- **Items from a dataset**
(* ===== verification/Eval.v ===== *)
(** * Evaluation and type inference of expressions (executor/src/eval.rs)

    The depth-limited evaluator and the static result types, over the functions
    of the executor. The evaluator's recursion is the source's own depth limit;
    inference has none in the source, and recurses here over the height of the
    expression, which [infer_fuel] shows to be enough. *)
From Stdlib Require Import ZArith Lia Ascii.
From stdpp Require Import base list gmap strings.
From S2P Require Import Prelude Text Chars Keys Store Datum Float DateTimeBin ExtArith DateTime.
From S2P Require Import Calendar Numeric NumericFn Ops Cast Errors Catalog Scope Ast AggCall.
From S2P Require Import EvalOps Func DateTimeFn FormatFn.
Open Scope Z_scope.

(** [executor/src/eval.rs:24-24] MAX_EVAL_DEPTH *)
Definition MAX_EVAL_DEPTH : nat := 150.

Definition params_unsupported : ExecError := EUnsupported "query parameters ($n) are not supported".
Definition subqueries_unsupported : ExecError :=
  EUnsupported "subqueries are only supported in SELECT".

(** [executor/src/eval.rs:627-630] is_temporal *)
Definition is_temporal_type (t : ColumnType) : bool :=
  match t with TDate | TTime | TTimestamp | TTimestamptz | TInterval => true | _ => false end.

Definition is_int_type (t : ColumnType) : bool := match t with TInt4 | TInt8 => true | _ => false end.
Definition is_number_type (t : ColumnType) : bool :=
  match t with TInt4 | TInt8 | TFloat8 | TNumeric _ => true | _ => false end.

(** [executor/src/eval.rs:638-676] datetime_result_type *)
Definition datetime_result_type (op : BinaryOp) (lt rt : ColumnType) : option ColumnType :=
  if negb (is_temporal_type lt) && negb (is_temporal_type rt) then None
  else
    match op, lt, rt with
    | OpAdd, TDate, (TInt4 | TInt8) | OpSub, TDate, (TInt4 | TInt8) => Some TDate
    | OpAdd, (TInt4 | TInt8), TDate => Some TDate
    | OpSub, TDate, TDate => Some TInt4
    | (OpAdd | OpSub), TDate, TInterval | OpAdd, TInterval, TDate => Some TTimestamp
    | (OpAdd | OpSub), TTimestamp, TInterval | OpAdd, TInterval, TTimestamp => Some TTimestamp
    | (OpAdd | OpSub), TTimestamptz, TInterval | OpAdd, TInterval, TTimestamptz => Some TTimestamptz
    | OpSub, TTimestamp, TTimestamp | OpSub, TTimestamptz, TTimestamptz => Some TInterval
    | (OpAdd | OpSub), TInterval, TInterval => Some TInterval
    | (OpMul | OpDiv), TInterval, r => if is_number_type r then Some TInterval else None
    | OpMul, l, TInterval => if is_number_type l then Some TInterval else None
    | (OpAdd | OpSub), TTime, TInterval | OpAdd, TInterval, TTime => Some TTime
    | OpAdd, TDate, TTime | OpAdd, TTime, TDate => Some TTimestamp
    | _, _, _ => None
    end.

(** [executor/src/eval.rs:682-693] numeric_result_type *)
Definition numeric_result_type (lt rt : ColumnType) : ColumnType :=
  if bool_decide (lt = TFloat8) || bool_decide (rt = TFloat8) then TFloat8
  else if is_numeric lt || is_numeric rt then TNumeric None
  else if bool_decide (lt = TInt4) && bool_decide (rt = TInt4) then TInt4
  else TInt8.

(** [executor/src/eval.rs:605-624] unify_types *)
Definition unify_types (a b : ColumnType) : result ExecError ColumnType :=
  if bool_decide (a = b) then Ok a
  else
    match a, b with
    | TInt4, TInt8 | TInt8, TInt4 => Ok TInt8
    | _, _ =>
        if bool_decide (a = TFloat8) || bool_decide (b = TFloat8) then Ok TFloat8
        else if is_number_type a && is_number_type b then Ok (TNumeric None)
        else Err (ETypeMismatch ("types " +:+ type_name a +:+ " and " +:+ type_name b +:+
                                 " cannot be matched"))
    end.

Section Eval.
Context `{ExtCal} `{MathLib} `{Unicode} `{!ExtPow}.

(** ** Types *)

Section Infer.
Context (infer : Expr -> xresult ColumnType).

(** [executor/src/eval.rs:590-603] unify_branch *)
Definition unify_branch (acc : option ColumnType) (e : Expr) : xresult (option ColumnType) :=
  match e with
  | NullLiteral => Ok acc
  | _ =>
      t ← infer e;
      match acc with
      | None => Ok (Some t)
      | Some a => u ← lift (unify_types a t); Ok (Some u)
      end
  end.

(** [executor/src/eval.rs:572-585] infer_case_type *)
Definition infer_case_type (whens : list (Expr * Expr)) (else_result : option Expr)
  : xresult ColumnType :=
  acc ← foldM (fun acc w => unify_branch acc w.2) None whens;
  acc ← match else_result with Some e => unify_branch acc e | None => Ok acc end;
  Ok (default TText acc).

(** [executor/src/eval.rs:467-567] infer_type, one level *)
Definition infer_step (scope : Scope) (e : Expr) : xresult ColumnType :=
  match e with
  | IntLiteral s =>
      d ← ty (int_literal s);
      match d with DInt4 _ => Ok TInt4 | DInt8 _ => Ok TInt8 | _ => Err Panicked end
  | NumericLiteral _ => Ok (TNumeric None)
  | StringLiteral _ => Ok TText
  | BoolLiteral _ => Ok TBool
  | NullLiteral => Ok TText
  | ParamRef _ => raise params_unsupported
  | ColumnRef table name =>
      idx ← lift (resolve scope table name);
      panic_or (ty_at scope idx)
  | Unary UNot _ => Ok TBool
  | Unary UNeg x => infer x
  | Binary op l r =>
      match op with
      | OpAdd | OpSub | OpMul | OpDiv =>
          lt ← infer l; rt ← infer r;
          Ok (default (numeric_result_type lt rt) (datetime_result_type op lt rt))
      | OpConcat =>
          lt ← infer l; rt ← infer r;
          if negb (bool_decide (lt = TText)) && negb (bool_decide (rt = TText)) then
            raise (EUndefinedFunction ("operator does not exist: " +:+ type_name lt +:+ " || " +:+
                                       type_name rt))
          else Ok TText
      | _ => Ok TBool
      end
  | Func name distinct args =>
      let fc := mkFuncCall name distinct args in
      if is_scalar name then scalar_result_type infer unify_branch fc
      else if is_datetime_func name then datetime_func_result_type infer fc
      else if is_format_func name then format_func_result_type infer fc
      else func_result_type infer fc
  | IsNull _ _ | InList _ _ _ | Between _ _ _ _ | Like _ _ _ _ => Ok TBool
  | Case _ whens else_result => infer_case_type whens else_result
  | Cast x ty =>
      from ← infer x;
      if cast_allowed from ty then Ok ty
      else raise (EType (CannotCast (type_name from) (type_name ty)))
  | Const _ ty => Ok ty
  | ExistsQuery _ | InSubquery _ _ _ | Quantified _ _ _ _ => Ok TBool
  | ScalarSubquery _ =>
      raise (EUnsupported "internal: scalar subquery must be resolved before type inference")
  end.

End Infer.

Fixpoint infer_go (fuel : nat) (scope : Scope) (e : Expr) : xresult ColumnType :=
  match fuel with
  | O => Err Panicked
  | S fuel => infer_step (infer_go fuel scope) scope e
  end.

(** [executor/src/eval.rs:467-567] infer_type *)
Definition infer_type (e : Expr) (scope : Scope) : xresult ColumnType :=
  infer_go (expr_height e) scope e.

(** ** Values *)

(** [pgtypes::numeric::parse(s)] of a numeric literal *)
Definition numeric_literal (s : string) : xresult Datum :=
  d ← ok_or (parse s) (Raised (EType (InvalidText "numeric" s)));
  Ok (DNumeric d).

Section EvalStep.
Context (ctx : EvalCtx) (child : Expr -> xresult Datum).

(** [executor/src/eval.rs:53-170] eval_depth, one level below the depth test *)
Definition eval_step (scope : Scope) (values : list Datum) (e : Expr) : xresult Datum :=
  match e with
  | IntLiteral s => ty (int_literal s)
  | NumericLiteral s => numeric_literal s
  | StringLiteral s => Ok (DText s)
  | BoolLiteral b => Ok (DBool b)
  | NullLiteral => Ok DNull
  | ParamRef _ => raise params_unsupported
  | ColumnRef table name =>
      idx ← lift (resolve scope table name);
      panic_or (values !! idx)
  | Unary op x => v ← child x; apply_unary op v ctx
  | Binary op l r => l ← child l; r ← child r; apply_binary op l r ctx
  | Func name distinct args =>
      let fc := mkFuncCall name distinct args in
      if is_scalar name then eval_scalar fc ctx child
      else if is_datetime_func name then eval_datetime ctx child fc
      else if is_format_func name then eval_format fc ctx child
      else raise (func_in_scalar_context_error fc)
  | IsNull x negated => v ← child x; Ok (DBool (xorb (is_null v) negated))
  | InList x l negated => x ← child x; eval_in_list x l negated child
  | Between x lo hi negated =>
      x ← child x; lo ← child lo; hi ← child hi; eval_between x lo hi negated ctx
  | Like s p negated ci => s ← child s; p ← child p; eval_like s p negated ci
  | Case operand whens else_result => eval_case operand whens else_result child
  | Cast x t => v ← child x; tyf (cast v t (cx_time_zone ctx))
  | Const value _ => Ok value
  | ScalarSubquery _ | ExistsQuery _ | InSubquery _ _ _ | Quantified _ _ _ _ =>
      raise subqueries_unsupported
  end.

End EvalStep.

(** [executor/src/eval.rs:42-171] eval_depth, by the levels left: none at a depth
    above [MAX_EVAL_DEPTH] *)
Fixpoint eval_depth (levels : nat) (scope : Scope) (values : list Datum) (ctx : EvalCtx) (e : Expr)
  : xresult Datum :=
  match levels with
  | O => raise EStackDepthExceeded
  | S levels => eval_step ctx (eval_depth levels scope values ctx) scope values e
  end.

(** [executor/src/eval.rs:29-36] eval *)
Definition eval (e : Expr) (scope : Scope) (values : list Datum) (ctx : EvalCtx) : xresult Datum :=
  eval_depth (S MAX_EVAL_DEPTH) scope values ctx e.

End Eval.

(** ** Depth of evaluation and inference

    The passes over an expression look only at its children, so the height of
    the expression is fuel enough for type inference, and expressions no higher
    than the limit never run into it. *)
Lemma bind_ext {E A B} (r : result E A) (f g : A -> result E B) :
  (forall a, r = Ok a -> f a = g a) -> (r ≫= f) = (r ≫= g).
Proof. destruct r; simpl; auto. Qed.

Lemma foldM_ext {E A S} (f g : S -> A -> result E S) s l :
  (forall s a, a ∈ l -> f s a = g s a) -> foldM f s l = foldM g s l.
Proof.
  revert s; induction l as [|a l IH]; intros s Hl; [done|]. simpl.
  rewrite Hl by set_solver. apply bind_ext. intros s' _. apply IH. set_solver.
Qed.

Lemma mapR_ext {E A B} (f g : A -> result E B) l :
  (forall a, a ∈ l -> f a = g a) -> mapR f l = mapR g l.
Proof.
  induction l as [|a l IH]; intros Hl; [done|]. simpl.
  rewrite Hl by set_solver. apply bind_ext. intros b _. rewrite IH; [done|set_solver].
Qed.

Section Fuel.
Context `{ExtCal} `{MathLib} `{Unicode} `{!ExtPow}.

Lemma arg_at_elem {A} (args : list A) i a : arg_at args i = Ok a -> a ∈ args.
Proof.
  unfold arg_at, panic_or, ok_or. destruct (args !! i) eqn:E; [intros [= <-]|done].
  by eapply list_elem_of_lookup_2.
Qed.

(** ** Inference *)

Section Agree.
Context (f g : Expr -> xresult ColumnType).

Definition agree (l : list Expr) : Prop := forall a, a ∈ l -> f a = g a.

Lemma unify_branch_ext acc e : f e = g e -> unify_branch f acc e = unify_branch g acc e.
Proof. intros E. destruct e; simpl; rewrite ?E; done. Qed.

Lemma require_all_ext {A} (r r' : Expr -> xresult A) args :
  (forall a, a ∈ args -> r a = r' a) -> require_all r args = require_all r' args.
Proof. intros Hr. apply foldM_ext. intros s a Ha. by rewrite Hr. Qed.

End Agree.

(** Rewrite an inferred type of an argument by the agreement [H] on them. *)
Ltac agree_args H :=
  repeat first
    [ reflexivity
    | apply bind_ext; intros
    | match goal with
      | E : arg_at ?l _ = Ok ?a |- _ =>
          pose proof (H a ltac:(eapply arg_at_elem; exact E)); clear E
      end
    | match goal with E : ?f ?a = ?g ?a |- context [?f ?a] => rewrite E end
    | match goal with |- mbind ?k _ = mbind ?k _ => apply (f_equal (mbind k)) end
    | case_match ].

Lemma scalar_result_type_ext f g fc args :
  fc_args fc = ArgExprs args -> agree f g args ->
  scalar_result_type f (unify_branch f) fc = scalar_result_type g (unify_branch g) fc.
Proof.
  intros Ea Hag. unfold scalar_result_type, unify_args, checked_args, exprs_of. rewrite Ea.
  apply bind_ext; intros s _. destruct (fc_distinct fc); [done|]. simpl.
  assert (foldM (unify_branch f) None args = foldM (unify_branch g) None args) as Hu.
  { apply foldM_ext. intros. by apply unify_branch_ext, Hag. }
  assert (require_all (require_text f) args = require_all (require_text g) args) as Ht.
  { apply require_all_ext. intros a Ha. unfold require_text. by rewrite Hag. }
  assert (require_all (require_int f) (drop 1 args) = require_all (require_int g) (drop 1 args))
    as Hi.
  { apply require_all_ext. intros a Ha. unfold require_int. rewrite Hag; [done|].
    rewrite <- (take_drop 1 args). set_solver. }
  destruct s; rewrite ?Hu, ?Ht, ?Hi;
    unfold require_numeric, require_int, require_int_or_numeric, require_text; agree_args Hag.
Qed.

Lemma datetime_func_result_type_ext f g fc args :
  fc_args fc = ArgExprs args -> agree f g args ->
  datetime_func_result_type f fc = datetime_func_result_type g fc.
Proof.
  intros Ea Hag. unfold datetime_func_result_type, exprs_of. rewrite Ea. simpl. agree_args Hag.
Qed.

Lemma format_func_result_type_ext f g fc args :
  fc_args fc = ArgExprs args -> agree f g args ->
  format_func_result_type f fc = format_func_result_type g fc.
Proof.
  intros Ea Hag. unfold format_func_result_type, exprs_of. rewrite Ea. simpl.
  assert (require_text_args f fc args = require_text_args g fc args) as ->.
  { apply require_all_ext. intros a Ha. by rewrite Hag. }
  agree_args Hag.
Qed.

Lemma func_result_type_ext f g fc args :
  fc_args fc = ArgExprs args -> agree f g args -> func_result_type f fc = func_result_type g fc.
Proof.
  intros Ea Hag. unfold func_result_type, single_value_arg. rewrite Ea.
  assert (forall x, args = [x] -> f x = g x) as Hx by (intros x ->; apply Hag; set_solver).
  destruct args as [|x [|y l]]; simpl; [done| |done]. by rewrite (Hx x).
Qed.

(** One level of inference looks at expressions of smaller height only. *)
Lemma infer_step_ext f g scope e :
  (forall x, (expr_height x < expr_height e)%nat -> f x = g x) ->
  infer_step f scope e = infer_step g scope e.
Proof.
  intros Hfg. destruct e; simpl in *; try done; try (rewrite ?Hfg by lia; done).
  - destruct args as [|args].
    + unfold scalar_result_type, datetime_func_result_type, format_func_result_type,
        func_result_type, checked_args, exprs_of, single_value_arg. simpl.
      repeat case_match; try done; apply bind_ext; by intros.
    + assert (agree f g args) as Hag.
      { intros a Ha. apply Hfg. pose proof (list_max_elem expr_height args a Ha). simpl. lia. }
      set (fc := mkFuncCall _ _ _).
      rewrite (scalar_result_type_ext f g fc args), (datetime_func_result_type_ext f g fc args),
        (format_func_result_type_ext f g fc args), (func_result_type_ext f g fc args); done.
  - unfold infer_case_type.
    rewrite (foldM_ext _ (fun acc w => unify_branch g acc w.2)).
    + apply bind_ext. intros acc _. destruct else_result as [x|]; [|done].
      rewrite (unify_branch_ext f g); [done|]. apply Hfg. simpl. lia.
    + intros acc w Hw. apply unify_branch_ext, Hfg.
      pose proof (list_max_elem (fun p => Nat.max (expr_height p.1) (expr_height p.2)) whens w Hw).
      simpl in *. lia.
Qed.

(** The height of an expression is fuel enough: more changes nothing. *)
Lemma infer_fuel n scope e : (expr_height e <= n)%nat -> infer_go n scope e = infer_type e scope.
Proof.
  unfold infer_type. enough (forall n m, expr_height e <= n -> expr_height e <= m ->
    infer_go n scope e = infer_go m scope e)%nat by auto.
  clear n. intros n. revert e. induction n as [n IH] using lt_wf_ind. intros e m Hn Hm.
  destruct n as [|n]; [destruct e; simpl in Hn; lia|].
  destruct m as [|m]; [destruct e; simpl in Hm; lia|]. simpl.
  apply infer_step_ext. intros x Hx. apply IH; lia.
Qed.

(** [infer_type] by its own recursion. *)
Lemma infer_type_eq e scope :
  infer_type e scope = infer_step (fun x => infer_type x scope) scope e.
Proof.
  rewrite <- (infer_fuel (S (expr_height e))) by lia. simpl. apply infer_step_ext.
  intros x Hx. apply infer_fuel. lia.
Qed.

End Fuel.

- **Problem requirements**
Above are the records; from them, give again exactly the lines from the one containing "if negb (bool_decide" through the one containing "panic_or (values !! idx)", both included.

- **The answer**
          if negb (bool_decide (lt = TText)) && negb (bool_decide (rt = TText)) then
            raise (EUndefinedFunction ("operator does not exist: " +:+ type_name lt +:+ " || " +:+
                                       type_name rt))
          else Ok TText
      | _ => Ok TBool
      end
  | Func name distinct args =>
      let fc := mkFuncCall name distinct args in
      if is_scalar name then scalar_result_type infer unify_branch fc
      else if is_datetime_func name then datetime_func_result_type infer fc
      else if is_format_func name then format_func_result_type infer fc
      else func_result_type infer fc
  | IsNull _ _ | InList _ _ _ | Between _ _ _ _ | Like _ _ _ _ => Ok TBool
  | Case _ whens else_result => infer_case_type whens else_result
  | Cast x ty =>
      from ← infer x;
      if cast_allowed from ty then Ok ty
      else raise (EType (CannotCast (type_name from) (type_name ty)))
  | Const _ ty => Ok ty
  | ExistsQuery _ | InSubquery _ _ _ | Quantified _ _ _ _ => Ok TBool
  | ScalarSubquery _ =>
      raise (EUnsupported "internal: scalar subquery must be resolved before type inference")
  end.

End Infer.

Fixpoint infer_go (fuel : nat) (scope : Scope) (e : Expr) : xresult ColumnType :=
  match fuel with
  | O => Err Panicked
  | S fuel => infer_step (infer_go fuel scope) scope e
  end.

(** [executor/src/eval.rs:467-567] infer_type *)
Definition infer_type (e : Expr) (scope : Scope) : xresult ColumnType :=
  infer_go (expr_height e) scope e.

(** ** Values *)

(** [pgtypes::numeric::parse(s)] of a numeric literal *)
Definition numeric_literal (s : string) : xresult Datum :=
  d ← ok_or (parse s) (Raised (EType (InvalidText "numeric" s)));
  Ok (DNumeric d).

Section EvalStep.
Context (ctx : EvalCtx) (child : Expr -> xresult Datum).

(** [executor/src/eval.rs:53-170] eval_depth, one level below the depth test *)
Definition eval_step (scope : Scope) (values : list Datum) (e : Expr) : xresult Datum :=
  match e with
  | IntLiteral s => ty (int_literal s)
  | NumericLiteral s => numeric_literal s
  | StringLiteral s => Ok (DText s)
  | BoolLiteral b => Ok (DBool b)
  | NullLiteral => Ok DNull
  | ParamRef _ => raise params_unsupported
  | ColumnRef table name =>
      idx ← lift (resolve scope table name);
      panic_or (values !! idx)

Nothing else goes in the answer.